What the exercise asks: Where the records below reach the line containing "exists more, fr_attempts", start transcribing, and end with the line containing "prefix_nil |]. apply gave_up_ends.", exactly and with nothing else added.

[Dataset entries]
━━━━━━━━━━━━━━━━━━━━━━━━━━━━━━
Lemma admission_roundtrip a :
  0 < adm_fraction a <= 1000 -> (adm_target a < Z.to_nat 65536)%nat -> 0 <= adm_until_ms a < 274877906944 ->
  Admission_unpack (Admission_pack a) = Some a.
Proof.
  destruct a as [f t u]. cbn [adm_fraction adm_target adm_until_ms]. intros Hf Ht Hu.
  unfold Admission_pack, Admission_unpack. cbn [adm_fraction adm_target adm_until_ms].
  assert (Z.land (Z.of_nat t) 65535 = Z.of_nat t) as Htarget.
  { change 65535 with (2 ^ 16 - 1). rewrite land_mask by lia. change (2 ^ 16) with 65536.
    apply Z.mod_small. lia. }
  rewrite Htarget, Z.min_l by lia. rewrite pack_layout by lia.
  change 1023 with (2 ^ 10 - 1). rewrite land_mask by lia. change 1024 with (2 ^ 10).
  rewrite low_field by (change (2 ^ 10) with 1024; lia).
  rewrite (proj2 (Z.eqb_neq f 0)) by lia.
  rewrite !Z.shiftr_div_pow2 by lia. rewrite high_field by (change (2 ^ 10) with 1024; lia).
  change (2 ^ 26) with (2 ^ 10 * 2 ^ 16). rewrite <- Z.div_div by done.
  rewrite high_field by (change (2 ^ 10) with 1024; lia).
  change 65535 with (2 ^ 16 - 1). rewrite land_mask by lia. change 65536 with (2 ^ 16).
  rewrite low_field, high_field by (change (2 ^ 16) with 65536; lia). by rewrite Nat2Z.id.
Qed.

(** ** Lemmas: candidates *)

Lemma rotation_perm start peers : rotation start peers ≡ₚ peers.
Proof. unfold rotation. rewrite Permutation_app_comm. by rewrite take_drop. Qed.

Lemma filter_perm {A} (f : A -> bool) (l k : list A) : l ≡ₚ k -> List.filter f l ≡ₚ List.filter f k.
Proof.
  induction 1 as [|x l k _ IH|x y l|l k m _ IH1 _ IH2]; simpl; [done | by destruct (f x); rewrite IH | |].
  - destruct (f x), (f y); try done. apply Permutation_swap.
  - by rewrite IH1.
Qed.

Lemma earliest_spec fl l p :
  min_by (earlier fl) l = Some p ->
  p ∈ l /\ forall q, q ∈ l -> cooldown_until (peer_at fl p) <= cooldown_until (peer_at fl q).
Proof.
  intros Hm. apply min_by_spec in Hm as [Hin Hmin].
  - split; [done |]. intros q Hq. apply Z.leb_le, (Hmin q Hq).
  - intros a. apply Z.leb_refl.
  - unfold earlier. intros a b c. rewrite !Z.leb_le. lia.
  - unfold earlier. intros a b. rewrite !Z.leb_le. lia.
Qed.

Lemma filter_bool_nodup {A} (f : A -> bool) (l : list A) : NoDup l -> NoDup (List.filter f l).
Proof.
  induction 1 as [|x l Hx _ IH]; simpl; [constructor |]. destruct (f x); [|done].
  constructor; [|done]. intros [Hin _]%list_elem_of_In%filter_In. by apply Hx, list_elem_of_In.
Qed.

(** The candidates of a search are tried once each, and counted. *)
Lemma candidates_once fl fo now wait n l fo' :
  candidates fl fo now wait = (n, l, fo') -> n = length l /\ (NoDup (fo_peers fo) -> NoDup l).
Proof.
  unfold candidates. cbv zeta.
  match goal with |- context [let '(_, _) := ?x in _] => destruct x as [start fo1] end. intros [= <- <- _].
  pose proof (filter_perm (ready fl now) _ _ (rotation_perm start (fo_peers fo))) as Hperm.
  rewrite length_app, (Permutation_length Hperm). split.
  - destruct (_ =? _)%nat eqn:E; simpl; [|lia]. destruct (if wait then _ else _); simpl; apply Nat.eqb_eq in E; lia.
  - intros Hnd. assert (NoDup (List.filter (ready fl now) (rotation start (fo_peers fo)))) as Hr
      by (rewrite Hperm; by apply filter_bool_nodup).
    destruct (Nat.eqb_spec (length (List.filter (ready fl now) (fo_peers fo))) 0) as [Hz|]; [|by rewrite app_nil_r].
    rewrite <- (Permutation_length Hperm) in Hz. apply nil_length_inv in Hz. rewrite Hz. simpl.
    destruct (if wait then _ else _); [apply NoDup_singleton | constructor].
Qed.

Lemma candidates_for_once fl fo mode now n l fo' :
  candidates_for fl fo mode now = (n, l, fo') -> n = length l /\ (NoDup (fo_peers fo) -> NoDup l).
Proof.
  destruct mode as [| |i]; simpl; [apply candidates_once | apply candidates_once |].
  destruct (fo_peers fo !! i) as [p|]; [destruct (ready _ _ _)|]; intros [= <- <- _]; (split; [done |]); intros _;
    [apply NoDup_singleton | constructor..].
Qed.

(** ** Lemmas: the spill decision *)

Lemma offers_spec policy now_ms peers i l u :
  (i, l, u) ∈ offers policy now_ms peers <->
  exists v, peers !! i = Some v /\ eligible policy now_ms v = true /\ pv_load v = Some l /\
    u = pv_report_until_ms v.
Proof.
  unfold offers. rewrite list_elem_of_omap. split.
  - intros ([j v] & Hin & Hv). apply elem_of_enumerate in Hin. simpl in Hv.
    destruct (eligible policy now_ms v) eqn:He; [|done]. destruct (pv_load v) eqn:Hl; simplify_eq/=. eauto.
  - intros (v & Hi & He & Hl & ->). exists (i, v). split; [by apply elem_of_enumerate |].
    simpl. by rewrite He, Hl.
Qed.

Definition permille (z : Z) : Prop := 0 <= z <= 1000.

Lemma small_u32 a b : 0 <= a <= 4000 -> 0 <= b <= 4000 -> u32_wrapping_add a b = a + b.
Proof. intros. unfold u32_wrapping_add. apply Z.mod_small. unfold u32_max. lia. Qed.

(** A published target is the least loaded eligible peer, at least half the
    margin below the local load, while both readings are current. *)
Lemma assess_target policy l lu peers now_ms t until tr :
  permille l -> permille (high_water policy) -> permille (margin policy) ->
  (forall i v pl, peers !! i = Some v -> pv_load v = Some pl -> permille pl) ->
  assess policy (Some (l, lu)) peers now_ms = (tr, Some (t, until)) ->
  exists v pl, peers !! t = Some v /\ eligible policy now_ms v = true /\ pv_load v = Some pl /\
    2 * pl + margin policy <= 2 * l /\ 2 * high_water policy <= 2 * l + margin policy /\
    until = Z.min lu (pv_report_until_ms v) /\ now_ms < until /\
    forall i v' pl', peers !! i = Some v' -> eligible policy now_ms v' = true -> pv_load v' = Some pl' -> pl <= pl'.
Proof.
  unfold permille. intros Hl Hhw Hm Hpeers. unfold assess.
  destruct (Z.ltb_spec now_ms lu) as [Hlu|]; [|done]. cbn [negb].
  destruct (min_by offer_le (offers policy now_ms peers)) as [[[t' pl] u']|] eqn:E; [|done].
  apply min_by_spec in E as [Hin Hmin].
  2: { intros a. apply Z.leb_refl. }
  2: { unfold offer_le. intros a b c. rewrite !Z.leb_le. lia. }
  2: { unfold offer_le. intros a b. rewrite !Z.leb_le. lia. }
  apply offers_spec in Hin as (v & Hi & He & Hload & ->).
  pose proof (Hpeers _ _ _ Hi Hload) as Hpl. cbv zeta.
  rewrite !small_u32 by (rewrite ?small_u32; lia).
  assert (now_ms < pv_report_until_ms v).
  { unfold eligible in He. bool_to_prop. done. }
  intros Hres.
  assert (2 * pl + margin policy <= 2 * l /\ 2 * high_water policy <= 2 * l + margin policy /\
    t' = t /\ until = Z.min lu (pv_report_until_ms v)) as (? & ? & -> & ->).
  { destruct ((_ <=? _) && _) eqn:E1 in Hres; [bool_to_prop; simplify_eq; lia |].
    destruct ((_ <=? _) && _) eqn:E2 in Hres; [bool_to_prop; simplify_eq; lia | done]. }
  exists v, pl. split_and!; try done; [lia |].
  intros i v' pl' Hv' He' Hl'. apply Z.leb_le.
  apply (Hmin (i, pl', pv_report_until_ms v')). apply offers_spec. eauto 10.
Qed.

(** ** Lemmas: forwarding *)

(** Why a search ends without a peer: every candidate was tried, or the budget
    was spent before the next one. *)
Definition searched (w : fwd_world) (budget : Z) (attempt : nat) (peers more : list nat) : Prop :=
  more = peers \/ (more `prefix_of` peers /\ saturating_sub budget (fw_elapsed w (attempt + length more)) = 0).

(** How a search ends, with the peers in [more] tried: the last of them answered
    and has the connection, or none did, and the connection is left as it was. *)
Definition search_ends (w : fwd_world) (mode : ForwardMode) (handshake : Z) (hello : nat) (more : list nat)
    (gone_through : Prop) (r : fwd_result) : Prop :=
  match fr_outcome r with
  | ServeLocally time_left =>
      mode <> Down /\ time_left = saturating_sub handshake (fw_elapsed_end w) /\ fr_consumed r = O /\ gone_through
  | Done e =>
      (more <> [] /\ fr_consumed r = hello /\ e = if fw_hello_read w then fw_tunnel w else Err EStream) \/
      (mode = Down /\ e = Err EUpstreamConnect /\ fr_consumed r = O /\ gone_through)
  end.

Lemma gave_up_ends w fl fo mode handshake hello more tried (P : Prop) :
  P -> search_ends w mode handshake hello more P
         (let '(r, fl') := gave_up w fl fo mode handshake in mkFwdResult r fl' tried 0).
Proof. intros HP. unfold search_ends, gave_up. destruct mode; simpl; auto. Qed.

Lemma gave_up_attempts w fl fo mode handshake tried :
  fr_attempts (let '(r, fl') := gave_up w fl fo mode handshake in mkFwdResult r fl' tried 0) = tried.
Proof. by destruct (gave_up _ _ _ _ _). Qed.

Lemma forward_loop_ok w fo mode handshake budget count hello attempt peers fl tried :
  let r := forward_loop w fo mode handshake budget count hello attempt peers fl tried in
  exists more, fr_attempts r = tried ++ more /\ more `prefix_of` peers /\
    search_ends w mode handshake hello more (searched w budget attempt peers more) r.
Proof.
  revert attempt fl tried; induction peers as [|p peers IH]; intros attempt fl tried; cbn [forward_loop].
  { exists []. rewrite gave_up_attempts, app_nil_r. split_and!; [done | done |]. apply gave_up_ends. by left. }
  cbv zeta. destruct (Z.eqb_spec (saturating_sub budget (fw_elapsed w attempt)) 0) as [Hz|].
  { exists []. rewrite gave_up_attempts, app_nil_r. split_and!; [done | apply prefix_nil |]. apply gave_up_ends.
    right. split; [apply prefix_nil |]. by rewrite Nat.add_0_r. }
  destruct (attempt_peer _ _) as [u|kind].
  { exists [p]. destruct (fw_hello_read w) eqn:Hr; (split_and!; [done | apply prefix_cons, prefix_nil |]); left;
      simpl; by rewrite Hr. }
  match goal with |- context [forward_loop _ _ _ _ _ _ _ _ _ ?f ?t] =>
    destruct (IH (S attempt) f t) as (more & Hatt & Hpre & Hends); set (r := forward_loop _ _ _ _ _ _ _ _ _ _ _) in * end.
  exists (p :: more). rewrite Hatt, <- app_assoc. split_and!; [done | by apply prefix_cons |].
  assert (searched w budget (S attempt) peers more -> searched w budget attempt (p :: peers) (p :: more)) as Hgone.
  { intros [->|[Hp Hz]]; [by left | right]. split; [by apply prefix_cons |].
    simpl. by replace (attempt + S (length more))%nat with (S attempt + length more)%nat by lia. }
  revert Hends. unfold search_ends. destruct (fr_outcome r) as [e|time_left].
  - intros [(_ & Hc & He)|(Hm & He & Hc & Hg)]; [left | right; auto]. by split_and!.
  - intros (Hm & Hl & Hc & Hg). auto.
Qed.

(** ** Lemmas: reloads *)

Lemma adopt_peers_spec fl previous addrs peers fl' :
  (forall p, p ∈ previous -> (p < next_fleet fl)%nat) ->
  adopt_peers fl previous addrs = (peers, fl') ->
  Forall2 (fun addr i =>
    match find_first (fun p => bool_decide (fp_addr (peer_at fl p) = addr)) previous with
    | Some p => i = p
    | None => (next_fleet fl <= i)%nat /\ peer_cells fl' !! i = Some (FailoverPeer_new addr)
    end) addrs peers /\
  (next_fleet fl <= next_fleet fl')%nat /\
  (forall i, (i < next_fleet fl)%nat -> peer_cells fl' !! i = peer_cells fl !! i) /\
  spill_cells fl' = spill_cells fl /\ status_cells fl' = status_cells fl.
Proof.
  revert fl peers fl'; induction addrs as [|addr addrs IH]; intros fl peers fl' Hprev Hadopt.
  { injection Hadopt as <- <-. by split_and!. }
  cbn [adopt_peers] in Hadopt.
  destruct (find_first (fun p => bool_decide (fp_addr (peer_at fl p) = addr)) previous) as [p|] eqn:Hfind.
  - destruct (adopt_peers fl previous addrs) as [rest fl2] eqn:Hrest. injection Hadopt as <- <-.
    destruct (IH _ _ _ Hprev Hrest) as (Hall & Hn & Hold & Hsp & Hst).
    split_and!; try done. constructor; [by rewrite Hfind | done].
  - set (fl1 := mkFleet _ _ _ _) in Hadopt.
    destruct (adopt_peers fl1 previous addrs) as [rest fl2] eqn:Hrest. injection Hadopt as <- <-.
    assert (forall p, p ∈ previous -> (p < next_fleet fl1)%nat) as Hprev1.
    { intros p Hp. simpl. specialize (Hprev p Hp). lia. }
    destruct (IH _ _ _ Hprev1 Hrest) as (Hall & Hn & Hold & Hsp & Hst).
    simpl in Hn, Hold.
    assert (forall p, p ∈ previous -> peer_at fl1 p = peer_at fl p) as Hsame.
    { intros p Hp. unfold peer_at, fl1. simpl. specialize (Hprev p Hp).
      rewrite lookup_insert_ne by lia. done. }
    assert (forall a, find_first (fun p => bool_decide (fp_addr (peer_at fl1 p) = a)) previous =
      find_first (fun p => bool_decide (fp_addr (peer_at fl p) = a)) previous) as Hff.
    { intros a. clear -Hsame. induction previous as [|q qs IHq]; [done |]. simpl.
      rewrite Hsame by constructor. rewrite IHq; [done |]. intros; apply Hsame. by constructor. }
    split_and!; [constructor | lia | | done | done].
    + rewrite Hfind. split; [done |]. rewrite Hold by lia. apply lookup_insert_eq.
    + eapply Forall2_impl; [|exact Hall]. intros a i. simpl. rewrite Hff.
      destruct (find_first (fun p => bool_decide (fp_addr (peer_at fl p) = a)) previous); [done |].
      intros [? ?]. split; [lia | done].
    + intros i Hi. rewrite Hold by lia. apply lookup_insert_ne. lia.
Qed.

(** ** Lemmas: what a query brings *)

Lemma try_map_opt_length {A B} (f : A -> option B) l k : try_map_opt f l = Some k -> length k = length l.
Proof.
  revert k. induction l as [|a l IH]; intros k; simpl; [by intros [= <-] |]. destruct (f a); [|done].
  destruct (try_map_opt f l); [|done]. intros [= <-]. simpl. by rewrite IH.
Qed.

Lemma parse_load_answer_length reply n loads : parse_load_answer reply n = Some loads -> length loads = n.
Proof.
  unfold parse_load_answer. destruct (_ <? _)%nat; [done |]. destruct (strip_prefix _ _); [|done]. simpl.
  destruct (from_utf8 _); [|done]. cbn [mbind option_bind]. cbv zeta. destruct (negb _ || _) eqn:E; [done |].
  intros Ht. apply try_map_opt_length in Ht. rewrite Ht. by apply orb_false_iff in E as [E%negb_false_iff%Nat.eqb_eq _].
Qed.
━━━━━━━━━━━━━━━━━━━━━━━━━━━━━━
Exercise response:
  exists more, fr_attempts r = tried ++ more /\ more `prefix_of` peers /\
    search_ends w mode handshake hello more (searched w budget attempt peers more) r.
Proof.
  revert attempt fl tried; induction peers as [|p peers IH]; intros attempt fl tried; cbn [forward_loop].
  { exists []. rewrite gave_up_attempts, app_nil_r. split_and!; [done | done |]. apply gave_up_ends. by left. }
  cbv zeta. destruct (Z.eqb_spec (saturating_sub budget (fw_elapsed w attempt)) 0) as [Hz|].
  { exists []. rewrite gave_up_attempts, app_nil_r. split_and!; [done | apply prefix_nil |]. apply gave_up_ends.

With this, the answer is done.